Working in cybersecurity, you know the playbook ransomware operators use: stolen credentials, established persistence, network recon, pivot to a high-value target, cash out. What most security teams have not internalized yet is that the same playbook is now being used to steal freight — and the transportation sector is losing badly.
Entire truckloads of goods are being re-routed, vanishing from the legitimate logistics ecosystem and reappearing on the black market. Bottled water, eggs, crab legs, energy drinks, Legos, sneakers, pharmaceuticals, pistachios — all of it has been stolen by organized criminals applying the ransomware playbook to a different vertical.
The Numbers
In 2025, Verisk CargoNet reported roughly $725 million in cargo crime losses across North America. The FBI''s Internet Crime Complaint Center (IC3) logged roughly $21 billion in cybercrime losses in the same period. Both numbers are reported losses only — meaning both substantially understate reality. Private companies on the small end of the spectrum routinely absorb losses in silence rather than disclose breaches.
Industry estimates indicate that the majority of cargo crime in the United States now involves a cyber-enabled component.
A Familiar Kill Chain
A typical cyber-enabled cargo crime opens with reconnaissance. Public sources — USDOT numbers, FMCSA registry data, MC numbers, insurance details, employee directories — are all researched.
Phishing emails go out to dispatch staff, customer service reps, accounting personnel — anyone with access to sensitive shipment data. Credentials are stolen. Email accounts are compromised. This is exactly the front half of any commodity ransomware operation.
This is where the playbook diverges. Instead of pivoting into a corporate system to drop a ransomware payload, the attacker uses the compromised mailbox to listen — shipment notifications, new load tenders, bills of lading for shipments underway.
Then they inject themselves into ongoing communications from the trusted email account and make subtle changes: a pallet count here, a destination there, falsified routing information that redirects a legitimate load to a delivery location they control.
The Fraudulent Carrier Variant
In a second variant, the attacker registers a new, fraudulent carrier with FMCSA using stolen but valid identification details from a legitimate fleet. They book real loads from real load boards under that false identity. The pickup is performed by a professional driver who has no idea they are being used; they believe they are hauling for a legitimate broker.

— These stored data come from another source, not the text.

Lemma extract_loop_confined fuel w o w' :
  ¬ under dst (ah_path w) → Forall (λ e : entry, local (hd_Name e) = true) (ah_rest w).1 →
  extract_loop fuel dst w = (o, w') → confined dst w w'.
Proof.
  revert w. induction fuel as [|fuel IH]; intros w Hp Hl; simpl; [by intros [= _ <-]|].
  intros [(next & w1 & H1 & H2)|[(e1 & H1 & _)|(m & H1 & _)]]%bind_inv;
    pose proof (Next_files _ _ _ H1) as [E1 Ep]; [|by apply same_confined..].
  etrans; [by apply same_confined|]. destruct next as [h|]; [|by injection H2 as _ <-].
  apply Next_gives in H1. destruct (ah_rest w) as [[|e rest] fin]; [by destruct H1|].
  destruct H1 as ([= ->] & _ & Er). apply Forall_cons in Hl as [He Hl].
  apply bind_inv in H2 as [([] & w2 & H2 & H3)|[(e1 & H2 & _)|(m & H2 & _)]];
    pose proof (extract_entry_confined _ He _ _ _ H2) as H12; [|done..].
  etrans; [exact H12|]. apply entry_reader in H2 as [Ep2 Hr]. rewrite Ep in *.
  apply (IH w2); [by rewrite Ep2|rewrite Hr, Er; [done|]|done].
  intros [_ E]. apply Hp. rewrite <- E. by eapply Join_under.
Qed.

Lemma extract_confined fuel fp ct c w o w' :
  clean fp → ¬ under dst fp → ah_files w !! fp = Some (File c) → local_archive c →
  extract fuel fp ct dst w = (o, w') → confined dst w w'.
Proof.
  intros Hcl Hfp Hf Hl. unfold extract.
  intros [([] & w1 & H1 & H2)|[(e1 & H1 & _)|(m & H1 & _)]]%bind_inv;
    pose proof (Open_files _ _ _ _ _ H1) as E; [|by apply same_confined..].
  destruct (Open_opens _ _ _ _ _ Hcl H1 Hf) as [Ep Hes]. etrans; [by apply same_confined|].
  eapply extract_loop_confined; [by rewrite Ep|by eapply Hl|done].
Qed.
End extraction.

(** ** The download *)

(** Only the file [p] may change. *)
Definition only (p : string) (w w' : W) : Prop :=
  ∀ q, q ≠ p → ah_files w' !! q = ah_files w !! q.

#[local] Instance only_preorder p : PreOrder (only p).
Proof. split; [done|]. intros w1 w2 w3 H12 H23 q Hq. by rewrite H23, H12. Qed.

Lemma same_only {A} p (c : M W A) :
  (∀ w o w', c w = (o, w') → ah_files w' = ah_files w) → always (only p) c.
Proof. intros H w o w' Hc q _. by rewrite (H _ _ _ Hc). Qed.

Lemma downloadFile_only url fp : clean fp → always (only fp) (downloadFile url fp).
Proof.
  intros Hcl. unfold downloadFile. apply always_bind; [apply _|apply same_only, Get_files|].
  intros [f|resp].
  - destruct (gf_urlError f) as [ue|]; [destruct (retryable ue)|]; eauto with forge.
  - repeat case_match; eauto with forge.
    apply always_bind; [apply _|intros w o w' Hw q; by apply (Create_frame _ _ _ _ _ Hcl Hw)|].
    intros _. apply always_bind; [apply _| |eauto with forge].
    intros w o w' Hw q. by apply (Copy_frame _ _ _ _ _ _ Hcl Hw).
Qed.

Lemma attempt_only ctx url fp : clean fp → always (only fp) (attempt ctx url fp).
Proof.
  intros Hcl. apply always_bind; [apply _|apply same_only, ctx_Err_files|].
  intros [e|]; [eauto with forge|by apply downloadFile_only].
Qed.

Lemma Step_always (R : relation W) `{!PreOrder R} b :
  always R ah_Float64 → always R (Step b).
Proof.
  intros Hf. unfold Step, Jitter. apply always_bind; [apply _| |intros; apply always_ret, _].
  case_match; [apply always_ret, _|]. apply always_bind; [apply _|done|]. intros. apply always_ret, _.
Qed.

Lemma backoff_always (R : relation W) `{!PreOrder R} fuel b condition :
  always R condition → (∀ d, always R (ah_Sleep d)) → always R ah_Float64 →
  always R (backoff_loop fuel b condition).
Proof.
  intros Hc Hs Hf. revert b. induction fuel as [|fuel IH]; intros b; [apply always_throw, _|].
  simpl. case_match; [apply always_throw, _|]. apply always_bind; [apply _|done|].
  intros []; [apply always_ret, _|]. case_match; [apply always_throw, _|].
  apply always_bind; [apply _|by apply Step_always|]. intros step.
  apply always_bind; [apply _|done|]. intros _. apply IH.
Qed.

Once delivered to the criminal warehouse, the load is broken down into smaller shipments or cross-docked under more falsified paperwork and laundered back into the supply chain. Consumables are sold within hours and consumed within days, making recovery effectively impossible.
By the time the legitimate shipper, broker, or motor carrier realizes what happened, the freight is gone, the fraudulent carrier has disappeared, and someone is holding the bag for catastrophic financial liability. A single trailer of pharmaceuticals can run into the millions. A trailer of pistachios — hundreds of thousands. These are not losses the average mid-sized fleet is equipped to absorb.
Why The Industry Keeps Losing
The defensive playbook is not novel. Phishing-resistant MFA, out-of-band verification before any change to banking, routing, or shipping documents, real vendor management, hardened email security. None of this is new.
So why is the problem widespread? The controls are under-deployed in the transportation industry, particularly among the small and midsized fleets that move a massive share of U.S. freight.
A trucking company with 100 to 200 trucks generates as much cyber risk as a much larger professional-services firm, but it typically operates on much thinner margins and a fraction of the security budget. Integrations get put in place for operational speed; vendors offer tools that promise efficiency gains; security gaps go unaddressed.
Attackers have figured out that transportation is a soft target with high-value, low-risk, perishable, easy-to-launder payouts. They have also figured out that the legal and regulatory consequences of stealing cargo are far less severe than attacking a hospital or a bank, and that most fleets won''t even report incidents.
Where The Industry Is Making Gains
The National Motor Freight Traffic Association (NMFTA) has published a Cybersecurity Cargo Crime Reduction Framework that explicitly maps cybersecurity controls to the cargo crime threat vectors they address. The guidebook is free. So is NMFTA''s Road to Resilience series, which adapts NIST CSF and CIS Controls for fleet operators that do not have a CISO on staff.
NMFTA also manages the Freight Fraud Prevention Hub, a central resource for motor carriers, 3PLs, brokers, shippers, and drivers.
The Ask For Security Practitioners
If you operate outside transportation, this is a critical-infrastructure vertical that needs your skill set. Cyber-enabled cargo crime is a discipline-blending problem: threat intelligence, identity, vendor risk, fraud, and physical operations all in one stack. The fleets that fix it first will pull market share from the ones that don''t.